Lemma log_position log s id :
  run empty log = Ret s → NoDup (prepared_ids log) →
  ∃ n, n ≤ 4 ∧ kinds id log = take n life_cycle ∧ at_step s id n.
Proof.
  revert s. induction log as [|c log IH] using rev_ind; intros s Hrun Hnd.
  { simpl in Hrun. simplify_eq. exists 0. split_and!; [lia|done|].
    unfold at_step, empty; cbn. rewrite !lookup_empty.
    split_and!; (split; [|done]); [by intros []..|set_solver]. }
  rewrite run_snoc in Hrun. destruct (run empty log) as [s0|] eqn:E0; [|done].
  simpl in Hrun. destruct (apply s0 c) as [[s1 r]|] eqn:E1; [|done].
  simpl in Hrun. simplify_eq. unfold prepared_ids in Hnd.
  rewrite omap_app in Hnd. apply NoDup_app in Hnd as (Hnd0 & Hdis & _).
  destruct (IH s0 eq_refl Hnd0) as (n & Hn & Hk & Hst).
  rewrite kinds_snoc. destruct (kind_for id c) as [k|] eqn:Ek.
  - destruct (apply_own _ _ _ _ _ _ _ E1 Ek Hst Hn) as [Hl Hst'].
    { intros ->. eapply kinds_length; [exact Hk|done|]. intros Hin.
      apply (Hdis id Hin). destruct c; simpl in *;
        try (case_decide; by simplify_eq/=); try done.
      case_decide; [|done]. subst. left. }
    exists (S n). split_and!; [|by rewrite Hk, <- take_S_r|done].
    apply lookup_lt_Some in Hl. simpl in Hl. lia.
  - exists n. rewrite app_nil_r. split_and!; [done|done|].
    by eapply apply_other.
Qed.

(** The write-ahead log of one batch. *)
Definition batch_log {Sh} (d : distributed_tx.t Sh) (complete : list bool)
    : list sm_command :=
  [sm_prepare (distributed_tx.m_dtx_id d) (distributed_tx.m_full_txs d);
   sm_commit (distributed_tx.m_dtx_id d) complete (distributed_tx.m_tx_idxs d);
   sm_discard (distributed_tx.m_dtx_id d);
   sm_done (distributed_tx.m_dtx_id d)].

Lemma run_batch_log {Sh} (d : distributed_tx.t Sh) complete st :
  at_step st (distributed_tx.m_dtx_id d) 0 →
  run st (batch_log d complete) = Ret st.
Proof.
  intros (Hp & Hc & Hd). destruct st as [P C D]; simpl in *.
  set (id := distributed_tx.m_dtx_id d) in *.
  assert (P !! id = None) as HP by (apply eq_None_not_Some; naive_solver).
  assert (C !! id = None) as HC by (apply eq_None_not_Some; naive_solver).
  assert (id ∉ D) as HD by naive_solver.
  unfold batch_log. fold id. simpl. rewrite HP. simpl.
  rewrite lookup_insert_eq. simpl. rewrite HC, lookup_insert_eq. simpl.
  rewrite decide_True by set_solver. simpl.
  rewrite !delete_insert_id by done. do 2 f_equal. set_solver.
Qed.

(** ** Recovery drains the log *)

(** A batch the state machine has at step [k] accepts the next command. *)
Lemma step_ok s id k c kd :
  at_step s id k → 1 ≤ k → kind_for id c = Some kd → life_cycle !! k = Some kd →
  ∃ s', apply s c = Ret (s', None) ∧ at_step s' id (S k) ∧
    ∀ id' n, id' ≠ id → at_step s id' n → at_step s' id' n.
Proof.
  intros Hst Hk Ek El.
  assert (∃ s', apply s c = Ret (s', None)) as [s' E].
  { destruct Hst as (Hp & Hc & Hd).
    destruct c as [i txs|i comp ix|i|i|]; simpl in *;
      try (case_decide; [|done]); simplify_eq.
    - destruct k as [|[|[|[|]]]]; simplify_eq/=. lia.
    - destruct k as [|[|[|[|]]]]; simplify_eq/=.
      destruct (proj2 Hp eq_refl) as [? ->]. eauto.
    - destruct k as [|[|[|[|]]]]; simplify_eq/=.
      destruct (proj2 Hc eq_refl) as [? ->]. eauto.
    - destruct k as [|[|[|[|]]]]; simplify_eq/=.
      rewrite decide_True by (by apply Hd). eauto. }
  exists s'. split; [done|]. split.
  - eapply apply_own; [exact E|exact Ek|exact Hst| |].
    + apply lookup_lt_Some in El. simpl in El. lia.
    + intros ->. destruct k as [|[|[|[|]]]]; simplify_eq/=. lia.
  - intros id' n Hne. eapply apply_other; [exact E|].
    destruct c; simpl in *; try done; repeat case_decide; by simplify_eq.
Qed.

==============================

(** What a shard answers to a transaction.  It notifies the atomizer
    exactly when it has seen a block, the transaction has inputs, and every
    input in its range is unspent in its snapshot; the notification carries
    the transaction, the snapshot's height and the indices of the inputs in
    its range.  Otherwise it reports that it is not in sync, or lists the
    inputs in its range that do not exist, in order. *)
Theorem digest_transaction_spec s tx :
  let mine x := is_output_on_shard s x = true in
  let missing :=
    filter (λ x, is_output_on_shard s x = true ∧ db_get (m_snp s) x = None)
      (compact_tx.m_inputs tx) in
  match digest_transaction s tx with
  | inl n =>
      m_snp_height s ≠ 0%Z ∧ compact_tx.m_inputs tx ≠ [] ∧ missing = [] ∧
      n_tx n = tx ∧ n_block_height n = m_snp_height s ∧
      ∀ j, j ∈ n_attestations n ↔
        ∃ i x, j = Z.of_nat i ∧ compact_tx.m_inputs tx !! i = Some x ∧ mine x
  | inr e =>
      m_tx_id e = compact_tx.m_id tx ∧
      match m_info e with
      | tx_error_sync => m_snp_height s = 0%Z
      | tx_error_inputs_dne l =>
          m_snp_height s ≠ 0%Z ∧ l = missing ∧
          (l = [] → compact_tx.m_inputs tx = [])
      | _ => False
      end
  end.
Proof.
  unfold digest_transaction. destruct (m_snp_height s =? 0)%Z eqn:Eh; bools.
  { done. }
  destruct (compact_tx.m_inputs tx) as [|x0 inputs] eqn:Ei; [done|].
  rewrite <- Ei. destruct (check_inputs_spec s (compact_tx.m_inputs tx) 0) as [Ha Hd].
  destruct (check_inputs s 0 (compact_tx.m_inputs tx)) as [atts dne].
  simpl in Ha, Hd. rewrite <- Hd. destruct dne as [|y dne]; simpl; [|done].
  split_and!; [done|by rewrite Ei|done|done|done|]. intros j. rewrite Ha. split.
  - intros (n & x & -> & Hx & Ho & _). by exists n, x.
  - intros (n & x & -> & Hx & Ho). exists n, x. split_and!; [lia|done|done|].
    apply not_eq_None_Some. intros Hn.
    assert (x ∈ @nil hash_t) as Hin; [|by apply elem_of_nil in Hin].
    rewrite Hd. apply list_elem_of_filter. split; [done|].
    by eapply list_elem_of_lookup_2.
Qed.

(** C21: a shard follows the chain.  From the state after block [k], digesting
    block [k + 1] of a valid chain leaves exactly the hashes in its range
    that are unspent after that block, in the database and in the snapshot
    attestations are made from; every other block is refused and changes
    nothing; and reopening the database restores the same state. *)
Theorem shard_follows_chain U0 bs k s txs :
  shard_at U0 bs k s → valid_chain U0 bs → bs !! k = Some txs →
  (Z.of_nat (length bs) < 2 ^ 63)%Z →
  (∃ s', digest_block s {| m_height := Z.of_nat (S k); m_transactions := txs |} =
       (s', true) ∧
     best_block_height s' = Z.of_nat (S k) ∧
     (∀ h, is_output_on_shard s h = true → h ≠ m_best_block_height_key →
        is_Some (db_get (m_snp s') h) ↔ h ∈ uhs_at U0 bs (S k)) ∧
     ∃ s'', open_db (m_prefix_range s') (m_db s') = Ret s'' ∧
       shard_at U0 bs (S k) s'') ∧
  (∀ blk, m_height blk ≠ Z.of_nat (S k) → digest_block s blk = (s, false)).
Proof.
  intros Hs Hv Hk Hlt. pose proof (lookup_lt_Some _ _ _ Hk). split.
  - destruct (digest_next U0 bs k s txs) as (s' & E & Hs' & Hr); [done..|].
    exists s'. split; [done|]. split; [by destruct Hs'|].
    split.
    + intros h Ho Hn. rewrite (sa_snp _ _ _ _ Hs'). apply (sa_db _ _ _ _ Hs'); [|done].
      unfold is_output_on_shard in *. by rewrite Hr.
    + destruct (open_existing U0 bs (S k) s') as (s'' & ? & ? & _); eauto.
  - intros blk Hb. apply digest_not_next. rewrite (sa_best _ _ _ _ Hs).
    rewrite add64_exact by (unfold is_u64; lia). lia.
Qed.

==============================

__YOUR GOAL__. Of the entries above, repeat exactly the lines between the line with "Theorem shard_follows_chain U0" and the line with "shard_at U0 bs (S k) s'') ∧", inclusive, and no others.

__EXERCISE SOLUTION__.
Theorem shard_follows_chain U0 bs k s txs :
  shard_at U0 bs k s → valid_chain U0 bs → bs !! k = Some txs →
  (Z.of_nat (length bs) < 2 ^ 63)%Z →
  (∃ s', digest_block s {| m_height := Z.of_nat (S k); m_transactions := txs |} =
       (s', true) ∧
     best_block_height s' = Z.of_nat (S k) ∧
     (∀ h, is_output_on_shard s h = true → h ≠ m_best_block_height_key →
        is_Some (db_get (m_snp s') h) ↔ h ∈ uhs_at U0 bs (S k)) ∧
     ∃ s'', open_db (m_prefix_range s') (m_db s') = Ret s'' ∧
       shard_at U0 bs (S k) s'') ∧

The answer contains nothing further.